I looked everywhere but your face I couldn’t find.

My hands were freezing and I tucked them under my thighs, I should have carried my gloves, I thought. The waiter had moved inside the café and was wiping the windows, I remember thinking he had an awful lot of tidying up to do before he left for the day but he was quick and his face was pleasant and I felt less alone knowing he was there.

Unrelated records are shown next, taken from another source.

(** X5.  Whatever happens, a call of [ensure] for a version only adds to
    the log and leaves every lock but that of the version's installation
    path as it was: an installation neither takes nor frees the lock of
    another version. *)
Theorem ensure_touches_only env this compilerVersion w :
  let p := Path.join [CompilerModuleWorker.cachePath this; compilerVersion] in
  let w' := (CompilerModuleWorker.ensure env this compilerVersion w).2 in
  (∃ new, log w' = log w ++ new) ∧
  (∀ q, q ≠ p → q ∈ locks w' ↔ q ∈ locks w).
Proof.
  intros p. revert w.
  change (frames p (CompilerModuleWorker.ensure env this compilerVersion)).
  unfold CompilerModuleWorker.ensure. cbv zeta. fold p.
  change CompilerModuleWorker.readyFileName with "__ready__".
  apply frames_bind.
  { intros w. unfold Lock.isLocked.
    case_bool_decide; [|apply touches_only_refl].
    apply frames_bind; [apply frames_poll|]. intros [|]; [|apply frames_ret].
    apply frames_bind; [apply frames_call|]. intros _. apply frames_ret. }
  intros [|]; [apply frames_ret|].
  apply frames_bind; [intros w; apply touches_only_refl|]. intros marked.
  apply frames_bind;
    [|intros _; destruct (Version.satisfies _ _); apply frames_ret].
  destruct marked; simpl; [apply frames_ret|].
  apply frames_bind; [apply frames_emit|]. intros _.
  apply frames_try_catch; [|intros e; apply frames_call].
  apply frames_bind.
  { unfold mkdir. destruct (mkdir_error env p).
    - apply frames_bind; [apply frames_emit|]. intros _. apply frames_throw.
    - apply frames_bind; [apply frames_emit|]. intros _.
      apply frames_set_fs. }
  intros _. apply (frames_bind_result _ (λ lock, Lock.path lock = p)).
  { intros w. unfold Lock.new. case_bool_decide.
    - apply frames_bind; [apply frames_emit|]. intros _. apply frames_throw.
    - apply frames_bind; [apply frames_emit|]. intros _.
      apply frames_bind; [apply frames_acquire|]. intros _. apply frames_ret. }
  { intros w lock. unfold Lock.new. case_bool_decide; [done|].
    by intros [= <-]. }
  intros lock Hlock.
  apply frames_bind; [apply frames_writeFile|]. intros _.
  apply frames_bind.
  { unfold CompilerModuleWorker.installPackage.
    apply frames_bind; [apply frames_emit|]. intros _.
    apply frames_bind; [apply frames_emit|]. intros _.
    destruct (CompilerModuleWorker.settled _ _);
      [apply frames_ret|apply frames_throw]. }
  intros _. apply frames_bind; [apply frames_writeFile|]. intros _.
  unfold Lock.release. rewrite Hlock.
  apply frames_bind; [apply frames_emit|]. intros _. apply frames_release.
Qed.

Lemma ensure_touches_only_witness :
  "/store/5.4.2" ≠ "/store/5.2.0" ∧
  "/store/5.4.2"
  ∈ locks (CompilerModuleWorker.ensure Scenario.exits_1 Scenario.worker
             "5.2.0" Cases.held).2.
Proof.
  assert ("/store/5.4.2" ≠ "/store/5.2.0") as Hother by discriminate.
  split; [exact Hother|].
  apply (proj2 (ensure_touches_only Scenario.exits_1 Scenario.worker
                  "5.2.0" Cases.held) "/store/5.4.2" Hother).
  by_compute.
Defined.

(** With the marker there and the path free, [ensure] changes nothing. *)
Lemma ensure_marked env this compilerVersion w :
  Path.join [CompilerModuleWorker.cachePath this; compilerVersion] ∉ locks w →
  is_Some
    (fs w !! Path.join
       [Path.join [CompilerModuleWorker.cachePath this; compilerVersion];
        "__ready__"]) →
  CompilerModuleWorker.ensure env this compilerVersion w
  = (Ok (Some (modulePath this compilerVersion)), w).
Proof.
  intros Hunlocked Hmarker.
  ensure_start env this compilerVersion w; [|done..].
  destruct (Hsame Hunlocked) as [-> ->]. rewrite World_with_nil.
  run. rewrite bool_decide_true by done. simpl.
  unfold modulePath. fold p.
  destruct (Version.satisfies _ _); by intros [= <- <-].
Qed.

(** X6.  Once is enough: after a call of [ensure] on a free path that
    nothing stopped, a second call for the same version answers the same
    path and changes nothing, whatever the installer or the file system
    would do this time. *)
Theorem ensure_twice env env' this compilerVersion w :
  Path.join [CompilerModuleWorker.cachePath this; compilerVersion] ∉ locks w →
  first_failure env this compilerVersion = None →
  let first := CompilerModuleWorker.ensure env this compilerVersion w in
  first.1 = Ok (Some (modulePath this compilerVersion)) ∧
  CompilerModuleWorker.ensure env' this compilerVersion first.2
  = (first.1, first.2).
Proof.
  intros Hunlocked Hfail first. subst first.
  pose proof (ensure_marked env' this compilerVersion) as Hsecond.
  remember (CompilerModuleWorker.ensure env' this compilerVersion)
    as second eqn:Hs. clear Hs.
  unfold first_failure in *. revert Hfail. cbv zeta.
  ensure_start env this compilerVersion w; [|done..].
  destruct (Hsame Hunlocked) as [-> ->].
  ensure_cases; intros Hfail; try done.
  all: unfold modulePath in *; fold p in Hsecond; fold p;
    rewrite Hversion in *; split; [done|].
  all: apply Hsecond; simpl.
  all: try (rewrite !app_nil_r; done).
  all: try (rewrite elem_of_difference, elem_of_singleton; tauto).
  all: try (rewrite lookup_insert_eq; by eexists).
  all: rewrite ?app_nil_r; done.
Qed.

I had waited almost two hours by then and the sky turned from navy blue to black and the streetlights began bursting into life.

How silly of me to believe you would actually come.

My God, I wanted so much to see you, I wanted you to answer all the questions that clung to my mind.

I knew deep down that this meeting would be futile, your eyes stopped lighting up at the sight of me months ago but I wanted to hear it in your voice, I wanted to see it on your face.

The waiter had replaced his uniform with a black pants and long black coat and was locking the door of the café a plastic cup in his hand. He crossed the empty street and walked directly to me then held out the cup.

‘’I’m sorry he did not come. I hope this makes you feel better.’’ He said, smiling.

I took the cup wordlessly and he walked off into the darkness. I sat drinking the hot creamy chocolate it contained and became acutely aware of the small kind acts in this world being offered in corner stores and outside school yards and on park bench. I began to understand the affection I was looking for in you didn’t reside in you alone it could be found all around me. Moments of sweetness, slivers of happiness were being passed around and shared every day by friends, by strangers, by concerned neighbours who live across the street. I realized I didn’t need to wait for your answers anymore, my soul had been warmed anew, so I woke up and made my way home.